(* ===== verification/Goroutines.v ===== *)
(** * Systems of goroutines

    A system is a relation on its states, one step of one goroutine at a time.
    What every schedule does: [sn] when none goes on forever, [red] when some
    goroutine can move. *)

From stdpp Require Export relations.
From S2P Require Import Prelude.

(** An invariant that holds at the start and survives every step holds in every
    reachable state. *)
Lemma rtc_preserves {A} (R : relation A) (I : A -> Prop) x y :
  (forall x y, I x -> R x y -> I y) -> I x -> rtc R x y -> I y.
Proof. intros HR Hx Hr. induction Hr; eauto. Qed.

(** Steps that decrease a natural number cannot go on forever. *)
Lemma sn_measure {A} (R : relation A) (I : A -> Prop) (f : A -> nat) x :
  (forall x y, I x -> R x y -> I y /\ (f y < f x)%nat) -> I x -> sn R x.
Proof.
  intros HR. remember (f x) as n eqn:Hn. revert x Hn. induction n as [n IH] using lt_wf_ind.
  intros x -> Hx. constructor. intros y Hy. destruct (HR x y Hx Hy) as [Hi Hlt]. by eapply IH.
Qed.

☆ ☆ ☆ ☆ ☆ ☆ ☆

Task instructions
Whatever appears in the records must be returned exactly.

Output for this exercise
(* ===== verification/Goroutines.v ===== *)
(** * Systems of goroutines

    A system is a relation on its states, one step of one goroutine at a time.
    What every schedule does: [sn] when none goes on forever, [red] when some
    goroutine can move. *)

From stdpp Require Export relations.
From S2P Require Import Prelude.

(** An invariant that holds at the start and survives every step holds in every
    reachable state. *)
Lemma rtc_preserves {A} (R : relation A) (I : A -> Prop) x y :
  (forall x y, I x -> R x y -> I y) -> I x -> rtc R x y -> I y.
Proof. intros HR Hx Hr. induction Hr; eauto. Qed.

(** Steps that decrease a natural number cannot go on forever. *)
Lemma sn_measure {A} (R : relation A) (I : A -> Prop) (f : A -> nat) x :
  (forall x y, I x -> R x y -> I y /\ (f y < f x)%nat) -> I x -> sn R x.
Proof.
  intros HR. remember (f x) as n eqn:Hn. revert x Hn. induction n as [n IH] using lt_wf_ind.
  intros x -> Hx. constructor. intros y Hy. destruct (HR x y Hx Hy) as [Hi Hlt]. by eapply IH.
Qed.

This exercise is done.